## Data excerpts
______________________________

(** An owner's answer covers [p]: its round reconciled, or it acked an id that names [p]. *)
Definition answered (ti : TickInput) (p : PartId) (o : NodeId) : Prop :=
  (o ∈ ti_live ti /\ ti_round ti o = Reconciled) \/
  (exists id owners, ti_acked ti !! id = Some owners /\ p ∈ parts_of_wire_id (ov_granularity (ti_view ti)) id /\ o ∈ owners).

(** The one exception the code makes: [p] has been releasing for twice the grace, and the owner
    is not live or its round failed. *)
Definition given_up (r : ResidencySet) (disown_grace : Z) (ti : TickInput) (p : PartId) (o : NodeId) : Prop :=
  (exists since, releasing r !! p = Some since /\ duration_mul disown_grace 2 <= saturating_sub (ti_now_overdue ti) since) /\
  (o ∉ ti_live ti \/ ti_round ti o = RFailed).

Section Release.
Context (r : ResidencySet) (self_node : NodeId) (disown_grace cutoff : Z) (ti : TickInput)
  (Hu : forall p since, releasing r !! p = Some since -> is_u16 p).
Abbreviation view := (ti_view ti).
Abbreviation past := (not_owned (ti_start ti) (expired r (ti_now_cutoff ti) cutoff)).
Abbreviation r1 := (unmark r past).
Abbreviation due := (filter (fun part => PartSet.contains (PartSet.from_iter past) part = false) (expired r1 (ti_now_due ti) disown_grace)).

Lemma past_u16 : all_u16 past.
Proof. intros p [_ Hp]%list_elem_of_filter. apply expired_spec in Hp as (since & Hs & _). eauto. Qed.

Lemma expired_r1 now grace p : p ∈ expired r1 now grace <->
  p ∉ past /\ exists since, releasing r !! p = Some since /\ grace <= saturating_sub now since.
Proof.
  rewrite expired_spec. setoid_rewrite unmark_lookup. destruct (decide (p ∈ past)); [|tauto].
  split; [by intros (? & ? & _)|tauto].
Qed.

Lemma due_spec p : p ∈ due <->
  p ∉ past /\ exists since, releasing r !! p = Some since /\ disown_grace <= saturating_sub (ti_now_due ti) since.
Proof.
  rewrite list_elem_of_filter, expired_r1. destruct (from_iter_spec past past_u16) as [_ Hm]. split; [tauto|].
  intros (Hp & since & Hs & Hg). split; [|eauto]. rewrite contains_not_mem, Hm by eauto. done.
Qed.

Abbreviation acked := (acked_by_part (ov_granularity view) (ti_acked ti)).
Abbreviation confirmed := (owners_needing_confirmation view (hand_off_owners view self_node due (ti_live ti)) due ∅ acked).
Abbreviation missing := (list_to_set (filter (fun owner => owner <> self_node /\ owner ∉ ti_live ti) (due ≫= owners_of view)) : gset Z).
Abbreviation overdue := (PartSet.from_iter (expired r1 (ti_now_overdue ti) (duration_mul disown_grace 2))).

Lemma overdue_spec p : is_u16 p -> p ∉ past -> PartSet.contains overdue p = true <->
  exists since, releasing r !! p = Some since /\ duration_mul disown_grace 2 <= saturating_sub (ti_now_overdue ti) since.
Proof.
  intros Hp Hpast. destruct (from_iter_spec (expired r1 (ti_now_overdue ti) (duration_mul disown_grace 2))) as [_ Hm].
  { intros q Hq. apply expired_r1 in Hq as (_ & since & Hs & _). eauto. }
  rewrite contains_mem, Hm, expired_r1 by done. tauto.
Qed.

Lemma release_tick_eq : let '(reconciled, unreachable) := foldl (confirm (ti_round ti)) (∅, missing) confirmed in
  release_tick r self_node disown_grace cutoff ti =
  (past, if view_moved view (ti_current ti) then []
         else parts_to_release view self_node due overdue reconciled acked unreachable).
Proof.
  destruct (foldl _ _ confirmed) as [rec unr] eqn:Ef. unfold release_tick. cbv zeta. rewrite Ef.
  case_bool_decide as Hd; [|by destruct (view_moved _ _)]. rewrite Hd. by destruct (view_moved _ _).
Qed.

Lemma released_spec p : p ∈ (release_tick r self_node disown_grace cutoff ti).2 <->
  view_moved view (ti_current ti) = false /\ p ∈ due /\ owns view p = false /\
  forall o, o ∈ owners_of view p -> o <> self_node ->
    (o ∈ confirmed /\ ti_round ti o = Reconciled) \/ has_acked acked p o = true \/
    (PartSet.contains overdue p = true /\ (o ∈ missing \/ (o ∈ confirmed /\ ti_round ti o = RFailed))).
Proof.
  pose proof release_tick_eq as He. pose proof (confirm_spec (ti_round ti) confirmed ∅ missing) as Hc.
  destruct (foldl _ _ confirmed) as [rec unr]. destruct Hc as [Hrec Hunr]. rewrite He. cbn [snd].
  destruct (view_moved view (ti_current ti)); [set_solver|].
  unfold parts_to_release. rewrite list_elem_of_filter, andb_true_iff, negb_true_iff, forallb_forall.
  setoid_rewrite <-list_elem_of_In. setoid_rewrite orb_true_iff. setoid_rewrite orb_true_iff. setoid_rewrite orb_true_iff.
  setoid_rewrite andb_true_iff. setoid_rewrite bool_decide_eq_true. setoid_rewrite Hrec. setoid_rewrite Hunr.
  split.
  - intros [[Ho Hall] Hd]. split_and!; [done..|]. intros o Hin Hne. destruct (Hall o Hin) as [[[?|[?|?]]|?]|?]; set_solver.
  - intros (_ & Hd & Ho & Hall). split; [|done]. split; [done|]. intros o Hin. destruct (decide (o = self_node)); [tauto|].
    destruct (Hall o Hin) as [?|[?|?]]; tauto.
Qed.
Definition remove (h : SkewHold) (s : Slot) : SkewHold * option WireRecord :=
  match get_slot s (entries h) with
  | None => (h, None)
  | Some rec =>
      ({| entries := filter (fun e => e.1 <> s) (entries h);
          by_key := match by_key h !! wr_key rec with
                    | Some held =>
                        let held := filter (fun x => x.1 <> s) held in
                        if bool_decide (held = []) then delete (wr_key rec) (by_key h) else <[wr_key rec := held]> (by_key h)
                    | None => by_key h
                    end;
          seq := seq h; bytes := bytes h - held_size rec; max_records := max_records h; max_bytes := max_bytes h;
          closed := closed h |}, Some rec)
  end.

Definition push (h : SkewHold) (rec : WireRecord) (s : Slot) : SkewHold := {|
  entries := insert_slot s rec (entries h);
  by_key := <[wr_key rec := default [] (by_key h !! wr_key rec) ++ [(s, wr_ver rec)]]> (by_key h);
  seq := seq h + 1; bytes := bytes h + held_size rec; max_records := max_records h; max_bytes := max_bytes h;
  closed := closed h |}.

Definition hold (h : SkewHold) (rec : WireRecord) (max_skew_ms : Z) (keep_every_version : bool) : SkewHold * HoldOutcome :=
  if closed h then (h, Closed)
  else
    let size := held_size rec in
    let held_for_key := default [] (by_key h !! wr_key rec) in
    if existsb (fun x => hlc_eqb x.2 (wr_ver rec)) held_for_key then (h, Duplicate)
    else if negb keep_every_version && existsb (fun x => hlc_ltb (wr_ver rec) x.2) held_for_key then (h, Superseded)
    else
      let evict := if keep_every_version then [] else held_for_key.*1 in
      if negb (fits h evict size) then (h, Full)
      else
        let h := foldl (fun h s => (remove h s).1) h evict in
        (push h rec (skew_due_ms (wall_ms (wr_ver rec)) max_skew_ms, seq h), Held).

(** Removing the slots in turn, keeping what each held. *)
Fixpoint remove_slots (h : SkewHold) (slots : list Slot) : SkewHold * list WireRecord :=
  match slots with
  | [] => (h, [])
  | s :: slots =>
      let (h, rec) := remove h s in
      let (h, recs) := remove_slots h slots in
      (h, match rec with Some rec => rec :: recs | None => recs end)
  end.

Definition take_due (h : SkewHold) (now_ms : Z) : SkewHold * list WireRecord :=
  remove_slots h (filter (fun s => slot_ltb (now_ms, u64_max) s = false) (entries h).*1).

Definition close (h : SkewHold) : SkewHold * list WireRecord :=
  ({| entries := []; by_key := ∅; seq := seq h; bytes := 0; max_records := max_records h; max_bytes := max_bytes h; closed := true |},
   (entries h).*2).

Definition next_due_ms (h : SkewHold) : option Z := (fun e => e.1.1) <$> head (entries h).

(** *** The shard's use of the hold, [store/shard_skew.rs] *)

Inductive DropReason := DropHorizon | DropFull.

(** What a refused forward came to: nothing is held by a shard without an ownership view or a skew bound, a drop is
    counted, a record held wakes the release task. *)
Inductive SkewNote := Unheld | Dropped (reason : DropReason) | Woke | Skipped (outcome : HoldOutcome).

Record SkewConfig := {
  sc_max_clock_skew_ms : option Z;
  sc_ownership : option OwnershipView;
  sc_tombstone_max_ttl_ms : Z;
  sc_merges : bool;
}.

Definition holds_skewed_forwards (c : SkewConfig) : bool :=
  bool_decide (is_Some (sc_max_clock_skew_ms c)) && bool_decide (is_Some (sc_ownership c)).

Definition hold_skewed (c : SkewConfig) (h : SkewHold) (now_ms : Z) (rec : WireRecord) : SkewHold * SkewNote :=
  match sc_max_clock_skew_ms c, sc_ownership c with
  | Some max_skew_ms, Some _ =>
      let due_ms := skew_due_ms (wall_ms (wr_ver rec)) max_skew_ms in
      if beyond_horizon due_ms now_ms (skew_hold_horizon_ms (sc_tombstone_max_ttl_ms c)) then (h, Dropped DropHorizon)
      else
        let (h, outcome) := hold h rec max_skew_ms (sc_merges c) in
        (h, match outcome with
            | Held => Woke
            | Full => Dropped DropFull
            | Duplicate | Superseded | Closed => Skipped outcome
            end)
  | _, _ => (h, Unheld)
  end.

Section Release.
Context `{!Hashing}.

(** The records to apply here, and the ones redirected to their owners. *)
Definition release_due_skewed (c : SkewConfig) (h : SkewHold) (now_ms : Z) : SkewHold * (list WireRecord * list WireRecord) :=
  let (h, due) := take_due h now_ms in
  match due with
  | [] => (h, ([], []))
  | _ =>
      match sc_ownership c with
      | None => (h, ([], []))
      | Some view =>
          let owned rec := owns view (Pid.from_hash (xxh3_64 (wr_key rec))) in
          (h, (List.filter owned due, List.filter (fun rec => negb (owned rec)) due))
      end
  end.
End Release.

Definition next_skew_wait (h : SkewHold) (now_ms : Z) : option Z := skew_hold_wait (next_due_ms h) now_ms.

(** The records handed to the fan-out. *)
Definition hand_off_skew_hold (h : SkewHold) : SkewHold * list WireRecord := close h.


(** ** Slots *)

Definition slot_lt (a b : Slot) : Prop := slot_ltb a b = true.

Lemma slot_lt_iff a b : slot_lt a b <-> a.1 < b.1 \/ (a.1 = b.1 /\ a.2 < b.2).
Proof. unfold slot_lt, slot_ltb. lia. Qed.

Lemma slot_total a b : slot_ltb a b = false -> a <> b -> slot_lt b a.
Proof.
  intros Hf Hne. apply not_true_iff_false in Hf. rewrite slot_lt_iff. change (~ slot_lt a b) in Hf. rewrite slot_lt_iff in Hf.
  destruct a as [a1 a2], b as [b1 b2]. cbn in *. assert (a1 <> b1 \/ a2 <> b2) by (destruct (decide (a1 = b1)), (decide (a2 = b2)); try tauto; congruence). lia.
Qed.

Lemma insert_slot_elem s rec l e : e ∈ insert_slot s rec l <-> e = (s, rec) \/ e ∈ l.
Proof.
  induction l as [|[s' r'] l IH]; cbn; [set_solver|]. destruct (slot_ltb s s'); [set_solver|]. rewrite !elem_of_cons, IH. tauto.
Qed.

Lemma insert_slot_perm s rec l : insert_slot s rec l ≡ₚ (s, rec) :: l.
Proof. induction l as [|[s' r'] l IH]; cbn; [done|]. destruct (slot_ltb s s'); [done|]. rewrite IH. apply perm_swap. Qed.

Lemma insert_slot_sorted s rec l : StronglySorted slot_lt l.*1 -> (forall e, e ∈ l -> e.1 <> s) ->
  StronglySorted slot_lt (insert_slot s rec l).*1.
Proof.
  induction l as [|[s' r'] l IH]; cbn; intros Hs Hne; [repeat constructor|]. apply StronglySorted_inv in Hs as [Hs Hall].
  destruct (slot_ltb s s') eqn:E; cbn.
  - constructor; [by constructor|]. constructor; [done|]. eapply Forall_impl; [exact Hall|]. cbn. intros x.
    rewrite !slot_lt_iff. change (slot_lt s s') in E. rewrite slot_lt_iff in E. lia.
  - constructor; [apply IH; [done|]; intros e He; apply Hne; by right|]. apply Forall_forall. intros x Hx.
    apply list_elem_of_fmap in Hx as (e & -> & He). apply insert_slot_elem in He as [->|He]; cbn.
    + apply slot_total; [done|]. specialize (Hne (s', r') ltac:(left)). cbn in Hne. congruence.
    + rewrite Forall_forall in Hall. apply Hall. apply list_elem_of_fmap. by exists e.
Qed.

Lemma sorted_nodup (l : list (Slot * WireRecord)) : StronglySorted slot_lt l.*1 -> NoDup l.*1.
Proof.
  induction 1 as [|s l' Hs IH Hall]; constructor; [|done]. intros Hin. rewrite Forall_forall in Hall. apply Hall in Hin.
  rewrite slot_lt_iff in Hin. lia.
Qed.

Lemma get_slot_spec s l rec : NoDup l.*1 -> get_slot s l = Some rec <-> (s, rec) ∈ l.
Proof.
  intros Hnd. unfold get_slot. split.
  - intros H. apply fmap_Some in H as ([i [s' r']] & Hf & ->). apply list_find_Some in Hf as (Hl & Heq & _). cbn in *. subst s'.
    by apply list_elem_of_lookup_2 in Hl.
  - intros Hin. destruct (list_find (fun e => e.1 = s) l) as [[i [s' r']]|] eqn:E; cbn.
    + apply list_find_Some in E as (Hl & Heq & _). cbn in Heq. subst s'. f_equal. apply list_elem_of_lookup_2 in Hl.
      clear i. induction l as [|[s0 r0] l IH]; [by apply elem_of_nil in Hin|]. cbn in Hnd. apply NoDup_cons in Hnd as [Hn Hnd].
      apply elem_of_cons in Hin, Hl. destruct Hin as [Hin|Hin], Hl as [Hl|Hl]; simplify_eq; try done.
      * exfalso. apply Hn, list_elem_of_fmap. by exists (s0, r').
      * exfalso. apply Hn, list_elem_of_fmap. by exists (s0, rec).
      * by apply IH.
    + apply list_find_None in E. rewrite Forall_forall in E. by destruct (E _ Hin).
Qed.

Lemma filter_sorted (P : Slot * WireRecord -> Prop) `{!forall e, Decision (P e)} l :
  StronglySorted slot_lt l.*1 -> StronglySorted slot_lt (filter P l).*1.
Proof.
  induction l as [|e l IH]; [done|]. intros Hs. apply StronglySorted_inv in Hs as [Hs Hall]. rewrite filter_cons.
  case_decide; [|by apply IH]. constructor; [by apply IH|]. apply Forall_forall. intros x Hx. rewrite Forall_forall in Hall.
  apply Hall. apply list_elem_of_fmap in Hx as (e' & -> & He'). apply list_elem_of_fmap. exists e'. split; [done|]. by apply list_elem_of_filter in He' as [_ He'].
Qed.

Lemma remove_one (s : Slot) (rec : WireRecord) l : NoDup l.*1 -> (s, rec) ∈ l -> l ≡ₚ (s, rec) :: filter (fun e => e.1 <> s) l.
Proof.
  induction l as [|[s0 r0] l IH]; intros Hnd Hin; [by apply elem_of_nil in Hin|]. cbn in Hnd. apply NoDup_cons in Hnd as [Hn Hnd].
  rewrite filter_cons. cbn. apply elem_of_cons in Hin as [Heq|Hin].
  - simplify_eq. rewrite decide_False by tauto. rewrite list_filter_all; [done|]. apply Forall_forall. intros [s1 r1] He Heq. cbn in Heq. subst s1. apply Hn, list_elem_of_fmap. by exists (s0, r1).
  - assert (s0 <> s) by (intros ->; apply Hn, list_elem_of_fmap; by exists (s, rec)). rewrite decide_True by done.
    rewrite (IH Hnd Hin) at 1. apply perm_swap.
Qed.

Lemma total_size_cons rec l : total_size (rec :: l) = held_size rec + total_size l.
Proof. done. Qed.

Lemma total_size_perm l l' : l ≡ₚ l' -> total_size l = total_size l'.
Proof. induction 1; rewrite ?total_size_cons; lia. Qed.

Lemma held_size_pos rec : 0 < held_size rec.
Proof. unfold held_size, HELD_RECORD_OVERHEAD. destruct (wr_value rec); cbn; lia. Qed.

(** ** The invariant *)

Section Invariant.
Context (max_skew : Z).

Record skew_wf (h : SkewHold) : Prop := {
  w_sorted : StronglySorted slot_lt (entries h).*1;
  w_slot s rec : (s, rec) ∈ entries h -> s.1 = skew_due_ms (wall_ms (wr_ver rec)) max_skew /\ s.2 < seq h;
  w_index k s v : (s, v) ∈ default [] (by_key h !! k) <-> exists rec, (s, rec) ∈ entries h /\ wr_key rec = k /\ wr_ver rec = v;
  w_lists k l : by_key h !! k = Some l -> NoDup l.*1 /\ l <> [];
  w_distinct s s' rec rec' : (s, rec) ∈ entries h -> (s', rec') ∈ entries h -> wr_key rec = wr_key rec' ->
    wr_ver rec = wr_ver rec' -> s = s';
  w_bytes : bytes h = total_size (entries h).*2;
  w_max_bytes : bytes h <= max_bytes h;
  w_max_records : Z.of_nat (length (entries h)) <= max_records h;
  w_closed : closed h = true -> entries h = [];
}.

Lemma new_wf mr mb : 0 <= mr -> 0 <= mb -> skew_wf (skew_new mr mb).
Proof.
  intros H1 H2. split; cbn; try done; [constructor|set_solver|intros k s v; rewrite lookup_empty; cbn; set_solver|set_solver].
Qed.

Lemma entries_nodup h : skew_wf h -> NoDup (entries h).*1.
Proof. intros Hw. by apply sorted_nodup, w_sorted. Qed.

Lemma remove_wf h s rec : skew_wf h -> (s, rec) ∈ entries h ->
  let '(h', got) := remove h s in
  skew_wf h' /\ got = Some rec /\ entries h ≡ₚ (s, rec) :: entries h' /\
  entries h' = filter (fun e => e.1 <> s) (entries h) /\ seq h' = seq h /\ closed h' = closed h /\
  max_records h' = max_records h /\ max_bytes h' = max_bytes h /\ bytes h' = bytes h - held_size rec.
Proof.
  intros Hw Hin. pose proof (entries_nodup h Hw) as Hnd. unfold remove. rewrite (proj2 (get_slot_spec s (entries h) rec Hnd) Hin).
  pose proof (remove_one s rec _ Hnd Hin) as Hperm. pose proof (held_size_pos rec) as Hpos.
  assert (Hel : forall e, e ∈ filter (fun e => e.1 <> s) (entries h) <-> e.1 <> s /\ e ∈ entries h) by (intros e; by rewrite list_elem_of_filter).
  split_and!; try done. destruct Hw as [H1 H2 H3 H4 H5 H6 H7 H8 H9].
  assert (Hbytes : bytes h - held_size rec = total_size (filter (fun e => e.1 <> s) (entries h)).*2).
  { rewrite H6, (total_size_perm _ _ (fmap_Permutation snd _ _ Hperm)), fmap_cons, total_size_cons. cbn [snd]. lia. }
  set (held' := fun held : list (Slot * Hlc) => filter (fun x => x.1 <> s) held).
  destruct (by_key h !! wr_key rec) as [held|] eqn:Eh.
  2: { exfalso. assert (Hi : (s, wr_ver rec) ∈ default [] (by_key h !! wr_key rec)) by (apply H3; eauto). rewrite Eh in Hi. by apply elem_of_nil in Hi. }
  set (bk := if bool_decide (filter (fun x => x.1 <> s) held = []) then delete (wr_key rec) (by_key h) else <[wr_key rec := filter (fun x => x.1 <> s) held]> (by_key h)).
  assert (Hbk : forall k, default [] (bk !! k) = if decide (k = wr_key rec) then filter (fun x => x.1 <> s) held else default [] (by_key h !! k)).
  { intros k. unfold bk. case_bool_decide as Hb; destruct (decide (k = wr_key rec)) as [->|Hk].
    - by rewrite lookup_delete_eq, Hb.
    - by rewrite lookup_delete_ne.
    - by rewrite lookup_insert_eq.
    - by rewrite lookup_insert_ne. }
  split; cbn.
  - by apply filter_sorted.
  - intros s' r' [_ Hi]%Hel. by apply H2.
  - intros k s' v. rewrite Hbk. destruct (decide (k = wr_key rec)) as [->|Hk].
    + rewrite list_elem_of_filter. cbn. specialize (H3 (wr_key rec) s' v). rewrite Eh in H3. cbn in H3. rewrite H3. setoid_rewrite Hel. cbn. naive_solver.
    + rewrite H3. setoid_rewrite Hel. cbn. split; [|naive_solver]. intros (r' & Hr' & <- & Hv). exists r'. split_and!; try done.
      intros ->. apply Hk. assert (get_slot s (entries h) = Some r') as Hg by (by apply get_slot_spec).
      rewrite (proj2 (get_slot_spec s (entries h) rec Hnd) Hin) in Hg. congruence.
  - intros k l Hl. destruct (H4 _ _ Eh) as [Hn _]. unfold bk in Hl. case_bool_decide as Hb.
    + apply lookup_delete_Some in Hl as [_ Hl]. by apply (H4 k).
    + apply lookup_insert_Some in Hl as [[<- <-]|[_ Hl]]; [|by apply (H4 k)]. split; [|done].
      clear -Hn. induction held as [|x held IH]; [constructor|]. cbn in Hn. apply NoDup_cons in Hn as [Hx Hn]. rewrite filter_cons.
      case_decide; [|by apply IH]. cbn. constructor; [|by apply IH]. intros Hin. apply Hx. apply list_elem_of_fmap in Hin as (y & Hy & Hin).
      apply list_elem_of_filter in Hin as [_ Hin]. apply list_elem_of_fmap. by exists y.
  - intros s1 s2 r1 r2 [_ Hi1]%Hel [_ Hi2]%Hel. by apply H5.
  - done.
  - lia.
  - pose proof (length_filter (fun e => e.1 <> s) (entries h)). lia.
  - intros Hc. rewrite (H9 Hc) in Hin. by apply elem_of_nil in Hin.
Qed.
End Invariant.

______________________________

## What the task asks
All lines above from the one holding "Lemma insert_slot_perm s" to the one holding "rewrite !slot_lt_iff. change", inclusive, are to be copied exactly; no other line is wanted.

## Written response
Lemma insert_slot_perm s rec l : insert_slot s rec l ≡ₚ (s, rec) :: l.
Proof. induction l as [|[s' r'] l IH]; cbn; [done|]. destruct (slot_ltb s s'); [done|]. rewrite IH. apply perm_swap. Qed.

Lemma insert_slot_sorted s rec l : StronglySorted slot_lt l.*1 -> (forall e, e ∈ l -> e.1 <> s) ->
  StronglySorted slot_lt (insert_slot s rec l).*1.
Proof.
  induction l as [|[s' r'] l IH]; cbn; intros Hs Hne; [repeat constructor|]. apply StronglySorted_inv in Hs as [Hs Hall].
  destruct (slot_ltb s s') eqn:E; cbn.
  - constructor; [by constructor|]. constructor; [done|]. eapply Forall_impl; [exact Hall|]. cbn. intros x.
    rewrite !slot_lt_iff. change (slot_lt s s') in E. rewrite slot_lt_iff in E. lia.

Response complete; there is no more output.